MATERIAL FOR THIS EXERCISE

#[export] Instance later_shape_preorder : PreOrder later_shape.
Proof.
  split; [intros s; split; [reflexivity|lia]|]. intros s1 s2 s3 [G1 H1] [G2 H2]. split; [by transitivity s2|lia].
Qed.

(** A name of the shape gets new attributes. *)
Lemma direct_set_safe tk s p d d' t' :
  safe_shape tk s -> get_direct (se_names s) p = Some d -> direct_set p d' (se_names s) t' -> id d' = id d ->
  (has (use d') U_DEFD = true -> tk_def tk d' <> None) -> tk_legal tk (se_key s) d' ->
  safe_shape tk (set_names s t') /\ later_shape s (set_names s t').
Proof.
  intros [Hg Hkey Hkeys Hlg] Ed Hset Eid Hd' Hlg'. destruct (direct_set_good _ s p d d' t' Hg Ed Hset Eid Hd') as [Hg' Hgr].
  split; [|split; [exact Hgr|cbn; lia]]. constructor; [exact Hg'|exact Hkey| |].
  - intros q k. cbn. rewrite (proj1 (proj2 Hset)). apply Hkeys.
  - intros q e. cbn [se_names set_names se_key]. rewrite (direct_set_get _ _ _ _ _ Hset).
    destruct (decide (q = p)) as [->|_]; [|exact (Hlg q e)]. by intros [= <-].
Qed.

Definition later (t t' : ShapeTableT) : Prop :=
  forall p s, st_entries t !! p = Some s -> exists s', st_entries t' !! p = Some s' /\ later_shape s s'.

#[export] Instance later_preorder : PreOrder later.
Proof.
  split; [intros t p s E; exists s; split; [exact E|reflexivity]|].
  intros t t1 t2 E1 E2 p s E. destruct (E1 p s E) as (s1 & Es1 & H1). destruct (E2 p s1 Es1) as (s2 & Es2 & H2).
  exists s2. split; [exact Es2|by transitivity s1].
Qed.

Definition has_shape (t : ShapeTableT) (key : NStringT) : Prop := exists p s, st_entries t !! p = Some s /\ se_key s = key.

(** ** Units *)

Definition link_legal (t : ShapeTableT) (key : NStringT) (k : MapLinkT) : Prop :=
  forall p s, st_entries t !! p = Some s -> se_key s = key -> external k < id_count s.

Definition entry_legal (t : ShapeTableT) (e : MapEntryT) : Prop := Forall (link_legal t (me_key e)) (links e).

Record safe_map (t : ShapeTableT) (mt : MapTableT) : Prop := {
  sm_chains : wf_chains (mt_contents mt);
  sm_entries : Forall ok_map_entry (mt_entries mt);
  sm_keys k m : (k, m) ∈ ht_entries (mt_contents mt) ->
    exists e, mt_entries mt !! m = Some e /\ me_key e = k;
  sm_known : Forall (fun e => has_shape t (me_key e)) (mt_entries mt)
}.

Definition map_legal (t : ShapeTableT) (mt : MapTableT) : Prop := Forall (entry_legal t) (mt_entries mt).

Definition safe_unit (t : ShapeTableT) (u : UnitT) : Prop :=
  ok_nstring (u_contents u) /\ match map_table u with Some mt => safe_map t mt | None => True end.

Definition unit_legal (t : ShapeTableT) (u : UnitT) : Prop :=
  match map_table u with Some mt => map_legal t mt | None => True end.

(** ** The state *)

Section State.
Variable tk : table_kind.
Variable device : Prop.
Variable ps : list nat.
Variable tld : nat.
Variable tld2 : option nat.

Record safe_units (cur : list (nat * nat)) (t : ShapeTableT) (units : UnitTableT) : Prop := {
  su_chains : wf_chains (ut_contents units);
  su_iter : ps ≡ₚ unit_table_iter units;
  su_tld e : ut_entries units !! tld = Some e -> ue_units e = [];
  su_tld2 p e : tld2 = Some p -> ut_entries units !! p = Some e -> ue_units e = [];
  su_entries p : p ∈ ps -> exists e, ut_entries units !! p = Some e /\ ok_nstring (ue_key e);
  su_units p i u : unit_of units p i = Some u -> safe_unit t u;
  su_legal p i u : unit_of units p i = Some u -> (p, i) ∈ cur \/ unit_legal t u
}.

Record safe_statics (g : StaticsT) : Prop := {
  sg_version : capsule_major_version g = 0 \/ 4 <= capsule_major_version g <= UINT_MAX;
  sg_minor : is_unsigned (capsule_minor_version g);
  sg_setup : tk_linking tk -> need_setup g = false;
  sg_sets : tk_linking tk -> exists sets, capsule_unit_sets g = Some sets /\ us_entry <$> sets = Some <$> ps;
  sg_tld : tk_linking tk -> tld_entry_of g = Some tld;
  sg_tld2 : tk_linking tk -> tld2_entry_of g = tld2
}.

Record safe_link (cur : list (nat * nat)) (l : LinkT) : Prop := {
  sl_reader : safe_reader device (l_reader l);
  sl_statics : safe_statics (l_statics l);
  sl_shapes : safe_shapes tk (l_shapes l);
  sl_units : tk_linking tk -> safe_units cur (l_shapes l) (l_units l);
  sl_quiet : quiet (l_errors l)
}.

(** A shape has given out every identifier. *)
Definition exhausted (l : LinkT) : Prop := exists s, s ∈ st_entries (l_shapes l) /\ id_count s = UINT_MAX.

(** The unit sets are the same. *)
Definition same_setup (g g' : StaticsT) : Prop := same_sets g g' /\ need_setup g' = need_setup g.

(** The entries of the table of unit sets are the same but for their units. *)
Definition same_entries (u u' : UnitTableT) : Prop :=
  ut_contents u' = ut_contents u /\
  (fun e => (ue_key e, order e)) <$> ut_entries u' = (fun e => (ue_key e, order e)) <$> ut_entries u.

(** What never goes back, whatever is read. *)
Definition later_link (l l' : LinkT) : Prop :=
  later (l_shapes l) (l_shapes l') /\ same_setup (l_statics l) (l_statics l') /\ same_entries (l_units l) (l_units l') /\
  (capsule_major_version (l_statics l) <> 0 -> capsule_major_version (l_statics l') <> 0) /\
  later_reports (l_errors l) (l_errors l').

#[export] Instance later_link_preorder : PreOrder later_link.
Proof.
  split; [intros l; by split_and!|].
  intros l1 l2 l3 (H1 & [(E1 & E2 & E3) E4] & [U1 K1] & V1 & S1) (H2 & [(F1 & F2 & F3) F4] & [U2 K2] & V2 & S2).
  split_and!; [by transitivity (l_shapes l2)|split; [split_and!|]; congruence|split; congruence|auto|by transitivity (l_errors l2)].
Qed.

Lemma later_serious l l' : later_link l l' -> l_serious l = true -> l_serious l' = true.
Proof. intros (_ & _ & _ & _ & H). by apply later_any_error. Qed.

(** An operation that throws has reported a serious error, or ends the
    program: the device of the input failed, there are no identifiers, or this
    was one error too many. *)
Definition lsafe {A} (c : list (nat * nat)) (l : LinkT) (m : link A) (c' : list (nat * nat)) (Q : A -> LinkT -> Prop) : Prop :=
  safe_link c l ->
  match m l with
  | (l', Ok a) => safe_link c' l' /\ later_link l l' /\ Q a l'
  | (l', Throw e) =>
      ((exists c1, safe_link c1 l') /\ later_link l l') /\
      match e with
      | Stop => exhausted l'
      | Exit => False
      | Fatal_error => too_many (l_errors l')
      | XX_capsule_error => tk_linking tk /\ l_serious l' = true
      | XX_library_error => ~ tk_linking tk /\ l_serious l' = true
      | XX_tdf XX_tdf_read_error => l_serious l' = true
      | XX_tdf (XX_bistream_read_error _) => device
      | XX_tdf (XX_bostream_write_error _) => False
      end
  end.

(** ** Growing tables *)

(** Shapes have distinct names. *)
Lemma shape_unique t p q s s' :
  safe_shapes tk t -> st_entries t !! p = Some s -> st_entries t !! q = Some s' -> se_key s = se_key s' -> p = q.
Proof.
  intros Ht E E' Ek. pose proof (gs_wf _ _ (sh_good _ _ Ht)) as Hwf.
  pose proof (ss_key _ _ (sh_all _ _ Ht _ _ E)) as [Hk _].
  assert (shape_table_get t (se_key s) = Some p) as H1 by (apply shape_get_entry; eauto).
  assert (shape_table_get t (se_key s) = Some q) as H2 by (apply shape_get_entry; [exact Hwf|exact Hk|eauto]). congruence.
Qed.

EXERCISE
Read through the listing and copy each line in which the word "Instance" occurs.

SOLUTION FOR THIS EXERCISE
#[export] Instance later_shape_preorder : PreOrder later_shape.
#[export] Instance later_preorder : PreOrder later.
#[export] Instance later_link_preorder : PreOrder later_link.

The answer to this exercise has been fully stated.